Lemma render_length_fold l : forall comps,
  (length (render (fold_left step_into l comps)) <= length (render comps) + length (render l))%nat.
Proof.
  induction l as [|c l IH]; intros comps; cbn [fold_left]; [unfold render at 3; cbn; lia|].
  specialize (IH (step_into comps c)). pose proof (render_length_step comps c).
  unfold render at 3. cbn [map concat]. rewrite length_app. cbn [length]. fold (render l). lia.
Qed.

Lemma canonical_length p : (length (render (canonical p)) <= S (length p))%nat.
Proof.
  pose proof (render_length_fold (split_slash p) []) as H. pose proof (split_length p) as H2.
  fold (render (split_slash p)) in H2. change (length (render [])) with O in H. unfold canonical. lia.
Qed.

Lemma join_render comps : forall norm lim,
  Z.of_nat (length norm + length (render comps)) <= lim -> join norm comps lim = norm ++ render comps.
Proof.
  induction comps as [|c comps IH]; intros norm lim Hlen; cbn [join]; [by rewrite app_nil_r|].
  unfold render in Hlen. cbn [map concat] in Hlen. rewrite length_app in Hlen. cbn [length] in Hlen.
  fold (render comps) in Hlen. rewrite (append_fits norm [SLASH]) by (cbn [length]; lia).
  rewrite append_fits by (rewrite ?length_app; cbn [length]; lia).
  rewrite IH by (rewrite !length_app; cbn [length]; lia). unfold render. cbn [map concat].
  by rewrite <- !app_assoc.
Qed.

(** ** [resolve_path] *)

Section resolve.
Context `{HK : Kernel K}.

(** The path after the colon, before it is normalised. *)
Definition raw_path (path i : list Z) : list Z :=
  match i with
  | 47 :: i' => i'
  | _ => path ++ [47] ++ i
  end.

(** One more slash is written unless the raw path has one in front. *)
Definition extra_slash (p : list Z) : list Z :=
  match p with 47 :: _ => [] | _ => [47] end.

(** The resolved path: the canonical components. *)
Definition resolved (mnt p : list Z) : list Z :=
  mnt ++ [58] ++ extra_slash p ++
  match canonical p, p with
  | [], 47 :: _ => [47]
  | comps, _ => render comps
  end.

Lemma slash_head (c : Z) (l : list Z) {A} (x y : A) :
  match c :: l with 47 :: _ => x | _ => y end = if c =? SLASH then x else y.
Proof. destruct (Z.eqb_spec c SLASH) as [->|Hne]; [done|]. unfold SLASH in Hne. by repeat case_match. Qed.

Lemma base_path_eq mnt path i lim :
  Z.of_nat (length mnt + 1 + length path + 1 + length i) <= lim ->
  base_path mnt path i lim = mnt ++ [58] ++ raw_path path i.
Proof.
  intros Hl. unfold base_path. rewrite (append_fits [] mnt), app_nil_l by (cbn; lia).
  rewrite (append_fits mnt [COLON]) by (cbn; lia). set (t := mnt ++ [COLON]).
  assert (Ht : length t = S (length mnt)) by (unfold t; rewrite length_app; cbn; lia).
  assert (Hrel : append (append t path lim) [SLASH] lim = t ++ path ++ [47]).
  { rewrite (append_fits t path) by lia. rewrite append_fits by (rewrite ?length_app; cbn; lia).
    by rewrite <- app_assoc. }
  rewrite Hrel. unfold raw_path. destruct i as [|c i]; [unfold t; by rewrite <- !app_assoc|].
  cbn [length] in Hl. destruct (Z.eqb_spec c SLASH) as [->|Hne].
  - rewrite append_fits by lia. unfold t. by rewrite <- !app_assoc.
  - rewrite append_fits by (rewrite !length_app; cbn; lia). rewrite (slash_head c i).
    rewrite (proj2 (Z.eqb_neq _ _) Hne). unfold t. by rewrite <- !app_assoc.
Qed.

Lemma break_colon m r : 58 ∉ m -> break_at COLON (m ++ 58 :: r) = (m, 58 :: r).
Proof.
  induction m as [|c m IH]; intros H; cbn [app break_at]; [done|]. apply not_elem_of_cons in H as [H1 H2].
  unfold COLON at 1. rewrite (proj2 (Z.eqb_neq c 58)) by congruence. by rewrite IH.
Qed.

Lemma break_no_colon p : 58 ∉ p -> break_at COLON p = (p, []).
Proof.
  induction p as [|c p IH]; intros H; cbn [break_at]; [done|]. apply not_elem_of_cons in H as [H1 H2].
  unfold COLON at 1. rewrite (proj2 (Z.eqb_neq c 58)) by congruence. by rewrite IH.
Qed.

Lemma ends_colon_snoc l c : ends_with_colon (l ++ [c]) = (c =? COLON).
Proof. unfold ends_with_colon. by rewrite rev_app_distr. Qed.

Lemma ends_colon_render l comps : comps <> [] -> Forall (fun c => 58 ∉ c) comps -> ends_with_colon (l ++ render comps) = false.
Proof.
  intros Hne Hc. destruct (exists_last Hne) as (cs & c & ->). apply list.Forall_app in Hc as [_ Hc].
  apply list.Forall_cons in Hc as [Hc _]. unfold render. rewrite map_app, concat_app. cbn [map concat].
  rewrite app_nil_r, !app_assoc. destruct c as [|x c] using rev_ind; [by rewrite ends_colon_snoc|].
  clear IHc. change (47 :: c ++ [x]) with ((47 :: c) ++ [x]). rewrite app_assoc, ends_colon_snoc.
  apply Z.eqb_neq. intros ->. apply Hc, elem_of_app. right. by apply list_elem_of_singleton.
Qed.

(** Components have no colon if the path has none, and no slash. *)
Lemma split_Forall (P : Z -> Prop) p : Forall P p -> Forall (Forall P) (split_slash p).
Proof.
  induction 1 as [|c p Hc Hp IH]; cbn; [by repeat constructor|]. destruct (c =? 47); [by constructor|].
  destruct (split_cons p) as (x & l & E). rewrite E in *. apply list.Forall_cons in IH as [? ?].
  by repeat constructor.
Qed.

Lemma step_Forall (P : list Z -> Prop) comps c : Forall P comps -> P c -> Forall P (step_into comps c).
Proof.
  intros H1 H2. unfold step_into. repeat case_bool_decide; [done|by apply Forall_take|].
  apply list.Forall_app. split; [done|]. by constructor.
Qed.

Lemma canonical_Forall (P : list Z -> Prop) p : Forall P (split_slash p) -> Forall P (canonical p).
Proof.
  unfold canonical. assert (H : Forall P []) by constructor. revert H. generalize (@nil (list Z)).
  induction (split_slash p) as [|c l IH]; intros comps H1 H2; [done|]. apply list.Forall_cons in H2 as [? ?].
  cbn. apply IH; [by apply step_Forall|done].
Qed.

Lemma not_elem_Forall (x : Z) l : x ∉ l <-> Forall (fun y => y <> x) l.
Proof.
  rewrite list.Forall_forall. split; [by intros H y Hy ->|]. intros H Hx. by apply (H x).
Qed.

Lemma canonical_no_colon p : 58 ∉ p -> Forall (fun c => 58 ∉ c) (canonical p).
Proof.
  intros H. apply canonical_Forall. apply not_elem_Forall, split_Forall in H.
  apply (Forall_weaken _ _ _ H). intros c. apply not_elem_Forall.
Qed.

(** What normalisation leaves of a path that fits. *)
Lemma normalize_eq mnt p lim : 58 ∉ mnt -> 58 ∉ p ->
  Z.of_nat (length mnt + length p) + 3 <= lim ->
  Forall (fun c => (length c <= 63)%nat) (split_slash p) -> (length (split_slash p) <= 16)%nat ->
  normalize (mnt ++ [58] ++ p) lim = Some (resolved mnt p).
Proof.
  intros Hm Hp Hlim Hc Hn. unfold normalize. cbn [app]. rewrite break_colon by done. cbn [fst].
  rewrite (append_fits [] mnt), app_nil_l, drop_app_length by (cbn; lia).
  change (58 =? COLON) with true. rewrite (proj2 (Z.ltb_lt _ lim)) by lia. cbn [andb].
  rewrite collect_fold, push_fold by (done || cbn; lia). bind. fold (canonical p).
  pose proof (canonical_length p) as Hcl. pose proof (canonical_no_colon p Hp) as Hcc.
  assert (Hx : forall e, (length e <= 1)%nat -> join ((mnt ++ [58]) ++ e) (canonical p) lim
    = ((mnt ++ [58]) ++ e) ++ render (canonical p))
    by (intros e He; apply join_render; rewrite !length_app; cbn [length]; lia).
  assert (Hne : forall l : list Z, (Z.of_nat (length ((mnt ++ [58]) ++ l)) =? 0) = false).
  { intros l. apply Z.eqb_neq. rewrite !length_app. cbn. lia. }
  replace (match p with c :: _ => if c =? SLASH then mnt ++ [58] else append (mnt ++ [58]) [SLASH] lim
           | [] => append (mnt ++ [58]) [SLASH] lim end) with ((mnt ++ [58]) ++ extra_slash p).
  2: { rewrite append_fits by (rewrite !length_app; cbn; lia). destruct p as [|c p]; [done|].
       unfold extra_slash. rewrite (slash_head c p). destruct (c =? SLASH); [by rewrite app_nil_r|done]. }
  assert (He : (length (extra_slash p) <= 1)%nat) by (unfold extra_slash; repeat case_match; cbn; lia).
  rewrite Hx, <- (app_assoc (mnt ++ [58])), Hne by exact He. cbn [orb]. unfold resolved.
  destruct (canonical p) as [|d ds] eqn:Ec.
  - cbn [render map concat]. rewrite app_nil_r. unfold extra_slash. destruct p as [|c p].
    + rewrite ends_colon_snoc. by rewrite <- app_assoc.
    + rewrite !(slash_head c p). destruct (c =? SLASH).
      * rewrite app_nil_r, ends_colon_snoc. change (58 =? COLON) with true. cbn iota.
        rewrite append_fits by (rewrite length_app; cbn; lia). by rewrite <- app_assoc.
      * rewrite ends_colon_snoc. by rewrite <- app_assoc.
  - rewrite (app_assoc (mnt ++ [58])), ends_colon_render by done. rewrite <- !app_assoc. done.
Qed.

→ **What is required**:
Look back at the data above. Transcribe exactly the lines starting at the line that contains "(** One more" and ending at the line that contains "match c :: l".

→ **Completed task**:
(** One more slash is written unless the raw path has one in front. *)
Definition extra_slash (p : list Z) : list Z :=
  match p with 47 :: _ => [] | _ => [47] end.

(** The resolved path: the canonical components. *)
Definition resolved (mnt p : list Z) : list Z :=
  mnt ++ [58] ++ extra_slash p ++
  match canonical p, p with
  | [], 47 :: _ => [47]
  | comps, _ => render comps
  end.

Lemma slash_head (c : Z) (l : list Z) {A} (x y : A) :
  match c :: l with 47 :: _ => x | _ => y end = if c =? SLASH then x else y.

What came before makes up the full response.